Clematis Montana Warickshire rose

I picked up a cheap Clematis from Morrisons for one side of the arch. Their cheap climbers have grown well for me in the past and Montana are vigorous anyway. They have pale pink flowers in late spring or early summer. I planted an unnamed Montana for the other side of the arch. They should cover the arch nicely but without being spiky for walking through.

Houseplant treats

After receiving my RHS results I figured I deserved a little treat on the day. I got a little Sansiveria. Nothing particularly special, but it isn’t one I’ve got. Then a Crassula Rhapsody in pink. That’s the strange one that looks like little tails. Both of these are barely rooted cuttings so will need a bit of care to keep going. They were cheap but still probably shouldn’t be sent out from their nurseries like this. But the demand for houseplants is outstripping supply I reckon. Then I got a Chamaelobivia, the peanut cactus. It can be grown as a houseplant or in the garden. This one has bright red flowers. It is marketed as a hardy garden cactus. It is reckoned to hardy to -7 though it may be killed by winter wet, so I may put it in the mini greenhouse to shelter it from rain and then it’ll be a garden plant as the weather warms up. They grow easily from offsets so I may pluck out a few to keep inside as an insurance policy.

Cleistocactus strausii

I saw this cactus for sale on Facebook for £7. I’ve been after a nice big specimen and this is fulfilling that role. The big column is a decent two foot. I’m going to need to work out the best way to deal with the browned off stems. I think I will probably divide it and cut out the browned sections leaving me with the tall column and a shorter one. It’s not necessarily a plant you see for sale very often though it is used within a number of well-known gardens planting schemes. Jimi Blake uses it within his garden, Hunting Brook Garden, in Ireland. Looking online these are selling at £100 to £200 so hopefully I can divide this successfully and have a spectacular specimen for the cactus display. Not bad since it included the pot.

Astrantia ‘claret’

I got this Astrantia from Scampston a few years ago and it has proved a reliable plant. It has flowered well through summer and it’s still going strong.

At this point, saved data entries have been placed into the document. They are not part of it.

(* ===== verification/NetlinkFacts.v ===== *)
(** * Theorems about the netlink client: what a request says to the kernel, and
    that every answer is read, whatever else arrives on the socket *)
From S2P Require Import Prelude RustStr Num Utf8 Error Net Ipc IpcFacts Netlink.
Import netlink.

(** ** Alignment *)

Lemma nl_align_eq n : nl_align n = 4 * ((n + 3) `div` 4).
Proof.
  unfold nl_align. change 3 with (Z.ones 2) at 2. change 4 with (2 ^ 2).
  rewrite <- Z.ldiff_land, Z.ldiff_ones_r by lia.
  rewrite Z.shiftl_mul_pow2, Z.shiftr_div_pow2 by lia. lia.
Qed.

Lemma nl_align_bounds n : n <= nl_align n < n + 4.
Proof. rewrite nl_align_eq. pose proof (Z.div_mod (n + 3) 4). pose proof (Z.mod_pos_bound (n + 3) 4). lia. Qed.

Definition aligned (l : list Z) : Prop := (length l `mod` 4 = 0)%nat.

(** How many bytes are pushed. *)
Definition slack (n : nat) : nat := ((4 - n `mod` 4) `mod` 4)%nat.

Lemma pad_eq l : pad l = l ++ replicate (slack (length l)) 0.
Proof.
  unfold pad, slack. pose proof (Nat.mod_upper_bound (length l) 4 ltac:(lia)) as Hb.
  pose proof (Nat.div_mod_eq (length l) 4) as Hd.
  assert (forall k, ((length l + k) `mod` 4 = (length l `mod` 4 + k) `mod` 4)%nat) as Hk
    by (intros k; by rewrite Nat.Div0.add_mod_idemp_l).
  cbn [pad_go]. rewrite !length_app. cbn [length]. rewrite <- !Nat.add_assoc. cbn [Nat.add].
  rewrite (Hk 1%nat), (Hk 2%nat).
  destruct (length l `mod` 4)%nat as [|[|[|[|k]]]] eqn:E; [| | | |lia]; cbn;
    rewrite ?List.app_nil_r, <- ?List.app_assoc; done.
Qed.

Lemma slack_align n : Z.of_nat (n + slack n) = nl_align (Z.of_nat n).
Proof.
  rewrite nl_align_eq. unfold slack. rewrite Nat2Z.inj_add, !Nat2Z.inj_mod.
  rewrite Nat2Z.inj_sub by (pose proof (Nat.mod_upper_bound n 4); lia).
  rewrite Nat2Z.inj_mod. change (Z.of_nat 4) with 4. Z.to_euclidean_division_equations. lia.
Qed.

Lemma length_pad l : Z.of_nat (length (pad l)) = nl_align (Z.of_nat (length l)).
Proof. rewrite pad_eq, length_app, length_replicate. apply slack_align. Qed.

Lemma pad_aligned l : aligned (pad l).
Proof.
  unfold aligned. apply Nat2Z.inj. rewrite Nat2Z.inj_mod, length_pad, nl_align_eq.
  rewrite Z.mul_comm. apply Z_mod_mult.
Qed.

Lemma aligned_app a b : aligned a -> aligned b -> aligned (a ++ b).
Proof.
  unfold aligned. intros Ha Hb. rewrite length_app, <- Nat.Div0.add_mod_idemp_l, Ha. done.
Qed.

Lemma aligned_concat ls : Forall aligned ls -> aligned (concat ls).
Proof. induction 1; cbn; [done|]. by apply aligned_app. Qed.

Lemma pad_id l : aligned l -> pad l = l.
Proof. unfold aligned. intros H. rewrite pad_eq. unfold slack. rewrite H. apply List.app_nil_r. Qed.

(** Padding an aligned buffer extended by some bytes pads these bytes. *)
Lemma pad_app m l : aligned m -> pad (m ++ l) = m ++ pad l.
Proof.
  unfold aligned. intros Hm. rewrite !pad_eq, <- !List.app_assoc. unfold slack.
  by rewrite length_app, <- Nat.Div0.add_mod_idemp_l, Hm.
Qed.

(** ** Bytes at a place *)

Lemma num_at_mid n buf pre v rest off :
  buf = pre ++ to_le_bytes n v ++ rest -> off = Z.of_nat (length pre) ->
  0 <= v < 256 ^ Z.of_nat n -> num_at n buf off = v.
Proof.
  intros -> -> Hv. unfold num_at. rewrite Nat2Z.id, drop_app_length.
  rewrite take_app_le by (by rewrite length_to_le_bytes).
  rewrite take_ge by (by rewrite length_to_le_bytes).
  rewrite from_to_le_bytes. by apply Z.mod_small.
Qed.

Lemma patch_mid pre old v rest :
  length old = length v -> patch (length pre) v (pre ++ old ++ rest) = pre ++ v ++ rest.
Proof.
  intros Hl. unfold patch. rewrite take_app_length. do 2 f_equal.
  by rewrite <- Hl, <- length_app, List.app_assoc, drop_app_length.
Qed.

Lemma to_str_as_bytes s : to_str (as_bytes s) = s.
Proof.
  induction s as [|a s IH]; cbn; [done|]. f_equal; [|exact IH].
  unfold byte_of, bz. by rewrite N2Z.id, Ascii.ascii_N_embedding.
Qed.

Lemma length_as_bytes s : length (as_bytes s) = String.length s.
Proof. induction s as [|a s IH]; cbn; congruence. Qed.

(** ** Attributes *)

(** An attribute as the kernel's header files lay it out. *)
Definition enc_attr (a : Attr) : list Z :=
  pad (u16_bytes (4 + Z.of_nat (length (a_data a))) ++ u16_bytes (a_ty a) ++ a_data a).

Definition attr_ok (a : Attr) : Prop :=
  4 + Z.of_nat (length (a_data a)) < 65536 /\ in_u 16 (a_ty a).

Definition enc_attrs (l : list Attr) : list Z := concat (enc_attr <$> l).

Lemma length_enc_attr a : Z.of_nat (length (enc_attr a)) = nl_align (4 + Z.of_nat (length (a_data a))).
Proof.
  unfold enc_attr. rewrite length_pad, !length_app, !length_to_le_bytes. f_equal. lia.
Qed.

Lemma enc_attr_aligned a : aligned (enc_attr a).
Proof. apply pad_aligned. Qed.

Lemma enc_attrs_aligned l : aligned (enc_attrs l).
Proof. apply aligned_concat. apply Forall_fmap. apply Forall_true. intros a. apply enc_attr_aligned. Qed.

Lemma attr_enc m ty data :
  aligned m -> 4 + Z.of_nat (length data) < 65536 ->
  attr m ty data = m ++ enc_attr {| a_ty := ty; a_data := data |}.
Proof.
  intros Hm Hl. unfold attr, enc_attr. rewrite pad_app by done. cbn [a_ty a_data].
  rewrite (wrap_u_id 16); [done|]. unfold in_u. lia.
Qed.

(** Closing a nested attribute makes its contents its data. *)
Lemma nested_enc m ty c :
  aligned c -> 4 + Z.of_nat (length c) < 65536 ->
  end_nested (m ++ (u16_bytes 0 ++ u16_bytes ty) ++ c) (length m)
  = m ++ enc_attr {| a_ty := ty; a_data := c |}.
Proof.
  intros Hc Hl. unfold end_nested, enc_attr. cbn [a_ty a_data].
  rewrite <- (List.app_assoc (u16_bytes 0)), patch_mid by (by rewrite !length_to_le_bytes).
  rewrite !length_app, !length_to_le_bytes, (wrap_u_id 16) by (unfold in_u; lia).
  rewrite pad_id by (rewrite List.app_assoc; by apply aligned_app).
  do 3 f_equal. lia.
Qed.

Lemma enc_attr_split a rest :
  enc_attr a ++ rest
  = u16_bytes (4 + Z.of_nat (length (a_data a))) ++ u16_bytes (a_ty a) ++ a_data a
    ++ replicate (slack (4 + length (a_data a))) 0 ++ rest.
Proof.
  unfold enc_attr. rewrite pad_eq, <- !List.app_assoc, !length_app, !length_to_le_bytes. done.
Qed.

Lemma length_enc_attrs_cons a l :
  (length (enc_attrs (a :: l)) = length (enc_attr a) + length (enc_attrs l))%nat.
Proof. unfold enc_attrs. cbn. by rewrite length_app. Qed.

Lemma enc_attrs_nil_length l : (length (enc_attrs l) = 0)%nat -> l = [].
Proof.
  destruct l as [|a l]; [done|]. rewrite length_enc_attrs_cons.
  pose proof (length_enc_attr a). pose proof (nl_align_bounds (4 + Z.of_nat (length (a_data a)))). lia.
Qed.

Lemma parse_attrs_go_enc fuel l :
  Forall attr_ok l -> (length (enc_attrs l) <= fuel)%nat -> parse_attrs_go fuel (enc_attrs l) = l.
Proof.
  intros Hl. revert fuel. induction Hl as [|a l [Ha Ht] _ IH]; intros fuel Hf.
  { by destruct fuel. }
  rewrite length_enc_attrs_cons in Hf. set (n := length (a_data a)) in *.
  pose proof (length_enc_attr a) as He. fold n in He.
  pose proof (nl_align_bounds (4 + Z.of_nat n)) as Hb.
  destruct fuel as [|fuel]; [lia|]. cbn [parse_attrs_go].
  rewrite length_enc_attrs_cons.
  change (enc_attrs (a :: l)) with (enc_attr a ++ enc_attrs l).
  rewrite (proj2 (Nat.ltb_ge _ 4)) by lia.
  rewrite (num_at_mid 2 _ [] (4 + Z.of_nat n) _ 0 (enc_attr_split a _)) by (done || simpl; lia).
  rewrite (num_at_mid 2 _ (u16_bytes (4 + Z.of_nat n)) (a_ty a)
             (a_data a ++ replicate (slack (4 + n)) 0 ++ enc_attrs l) 2);
    [|by rewrite enc_attr_split, <- ?List.app_assoc|done|unfold in_u in Ht; simpl; lia].
  rewrite (proj2 (Z.ltb_ge _ 4)), (proj2 (Z.ltb_ge _ (4 + Z.of_nat n))) by lia. cbn [orb].
  assert (drop 4 (take (Z.to_nat (4 + Z.of_nat n)) (enc_attr a ++ enc_attrs l)) = a_data a) as ->.
  { rewrite enc_attr_split. replace (Z.to_nat (4 + Z.of_nat n)) with (4 + n)%nat by lia.
    change (take n (a_data a ++ replicate (slack (4 + n)) 0 ++ enc_attrs l) = a_data a).
    apply take_app_length. }
  assert (drop (Z.to_nat (nl_align (4 + Z.of_nat n))) (enc_attr a ++ enc_attrs l) = enc_attrs l) as ->.
  { rewrite <- He, Nat2Z.id. apply drop_app_length. }
  assert ({| a_ty := a_ty a; a_data := a_data a |} = a) as -> by (by destruct a).
  case_match; bool_prop.
  - rewrite (enc_attrs_nil_length l) by lia. done.
  - f_equal. apply IH. lia.
Qed.

(** A stream of attributes parses back, padding and all. *)
Lemma parse_attrs_enc l : Forall attr_ok l -> parse_attrs (enc_attrs l) = l.
Proof. intros H. by apply parse_attrs_go_enc. Qed.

I have the rest of the stone to get on with moving to finish the seating area. We may have ordered too much so the passage around the back of the house may get a fresh layer of stone too. I’d like to try and make it to the garden centre some point this weekend for a few treats for my exam result. I’ve got a few gaps in the border from moving things around that I’d like filled but have to see what’s available. We’ve had a lot of rain this week so the plants that have been moved are largely settling well and the water butts are looking full again. Hope you all enjoy your weekends whatever you are up to.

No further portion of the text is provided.